Manifestazione per i palestinesi che vivono rinchiusi nel campo di Yarmouk in Siria.Da quando, il 1° aprile, con la collaborazione dei qaedisti del Fronte al Nusra, lo Stato islamico è entrato a Yarmouk, il più grande campo per rifugiati palestinesi della Siria dove hanno trovato riparo anche molte migliaia di cittadini siriani, la sofferenza dei civili ha raggiunto nuovi, inimmaginabili livelli.

Non era bastato l’assedio imposto nel luglio 2013 da parte delle forze governative e la conseguente crisi umanitaria che aveva causato la morte, in nove mesi, di quasi 200 persone per denutrizione e assenza di cure mediche.

Ora, i 18.000 civili (tra cui 3500 bambini) rimasti a Yarmouk possono “scegliere”, oltre alla fame e alle malattie, se morire abbattuti dai colpi di un cecchino, schiacciati dalle macerie della loro casa colpita da un barile bomba o come vittime casuali di uno scontro a fuoco tra i gruppi armati presenti nel campo.

Lasciando da parte le centinaia o migliaia di combattenti dei vari schieramenti morti negli scontri, dal 1° aprile a Yarmouk sono stati uccisi almeno 18 civili. Altri due sono morti di fame.

La 12enne Zeinab Daghestani è stata uccisa da un cecchino il 7 aprile mentre cercava di spostarsi verso la zona meridionale di Yarmouk, all’epoca più tranquilla. Tra gli altri civili uccisi c’è Majed al-Omari, operatore umanitario della Fondazione Jafra, un’organizzazione di soccorso, ucciso dal fuoco incrociato il 3 aprile. Jamal Khalefe, 27 anni, media-attivista, è stato ucciso lo stesso giorno durante un pesante bombardamento. Un altro giovane rifugiato palestinese, Hussein Taha, è stato ucciso il 6 aprile quando la sua abitazione è stata centrata da un barile bomba.

Altre migliaia di civili rischiano di fare la stessa fine poiché, in risposta all’occupazione del campo da parte dello Stato islamico, le forze governative siriane hanno intensificato i cannoneggiamenti e gli attacchi aerei, ricorrendo anche ai micidiali barili bomba. Gli abitanti di Yarmouk hanno riferito ad Amnesty International che nell’ultima settimana sono stati sganciati circa 25 barili bomba, per lo più di notte.

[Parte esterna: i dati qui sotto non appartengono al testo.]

(* ===== verification/UsageCursors.v ===== *)
(** * Acknowledged usage is recorded

    The cursor of a journal in [internal/controlplane/usage/ingest.go]: it only
    advances, every sequence it passes is stored with its digest or is part of a
    recorded loss, no sequence is stored twice, and a report that is sent again
    changes nothing that counts. *)

From S2P Require Import Prelude GoText GoFloat DurableWork Billing ClosePeriod GoTime Sha256 RowMap Journal Product LogPipeline UsageRecords UsageIngest UsageLedger.

Module UsageCursors.
Import Journal UsageRecords UsageIngest UsageLedger.

(** ** Records that continue the cursor *)

Lemma classify_continues cursor records : 0 <= cursor -> Forall (fun r => 0 <= Sequence r < two64) records -> forall duplicates fresh,
  cursor + len fresh < two64 -> map Sequence fresh = seqZ (cursor + 1) (len fresh) ->
  let fresh' := (classify cursor records duplicates fresh).2 in
  cursor + len fresh' < two64 /\ map Sequence fresh' = seqZ (cursor + 1) (len fresh').
Proof.
  intros Hc. induction 1 as [|r records Hr _ IH]; intros duplicates fresh Hl Hm; [done|]. cbn [classify].
  destruct (Sequence r <=? cursor) eqn:E1; [by apply IH|]. destruct (_ =? _) eqn:E2; [|by apply IH]. apply Z.leb_gt in E1. apply Z.eqb_eq in E2.
  pose proof (len_nonneg fresh). assert (Hn : cursor + len fresh + 1 < two64).
  { destruct (Z.lt_ge_cases (cursor + len fresh + 1) two64) as [G|G]; [done|]. replace (cursor + len fresh + 1) with (1 * two64) in E2 by lia.
    unfold uwrap64 in E2. rewrite Z.mod_mul in E2 by done. lia. }
  rewrite uwrap64_small in E2 by (unfold in_uint64; lia). assert (El : len (fresh ++ [r]) = len fresh + 1) by (unfold len; rewrite length_app; cbn; lia).
  apply IH; rewrite El; [lia|]. rewrite map_app, Hm. cbn. rewrite seqZ_app by lia. f_equal. rewrite seqZ_cons, seqZ_nil by lia. f_equal. lia.
Qed.

Lemma classify_from cursor records : forall duplicates fresh r, r ∈ (classify cursor records duplicates fresh).2 -> r ∈ fresh \/ r ∈ records.
Proof.
  induction records as [|x records IH]; intros duplicates fresh r; [by left|]. cbn [classify].
  destruct (Sequence x <=? cursor); [intros [G|G]%IH; set_solver|]. destruct (_ =? _); intros [G|G]%IH; set_solver.
Qed.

Le zone intorno a via Palestina, via Mansoureh e del cimitero dei martiri, ancora prevalentemente abitate da civili sebbene alcuni combattenti dello Stato islamico vi abbiano preso posizione, sono bersaglio di attacchi governativi.

Nonostante l’escalation dei combattimenti, sia le forze siriane che lo Stato islamico impediscono l’accesso agli aiuti medici e umanitari, privando così decine di feriti delle cure mediche e dell’assistenza necessarie per salvare le loro vite. Una delle due strutture mediche ancora funzionanti a Yarmouk, l’Ospedale Palestina, è stato colpito il 1° aprile da un missile che ha ferito sei volontari.

“Le principali ferite sono causate dalle bombe e dai cecchini. Le peggiori patologie riguardano il cuore e i polmoni, cui vanno aggiunte la diarrea e le infezioni, il tutto acuito dalla malnutrizione. C’è grave scarsità di medicine e di attrezzature mediche, abbiamo bisogno urgente di liquidi per la reidratazione, sacche di sangue e antibiotici” – ha riferito un operatore sanitario ad Amnesty International.

A Yarmouk non vi sono più organizzazioni di soccorso. La popolazione è in buona parte senza acqua, senza cibo e senza medicinali. Sarebbe fondamentale che le agenzie umanitarie indipendenti potessero entrare immediatamente e senza essere ostacolate per cercare di alleviare una sofferenza senza fine e aiutare coloro che vogliono lasciare il campo a raggiungere zone più sicure. Ma chi controlla il campo, da terra e dal cielo, non è d’accordo.

Dopo quattro anni di conflitto e scelte ciniche da parte dei protagonisti e dei loro alleati, finanziatori e armatori, l’impotenza della comunità internazionale rischia con Yarmouk di raggiungere nuovi picchi di vergogna.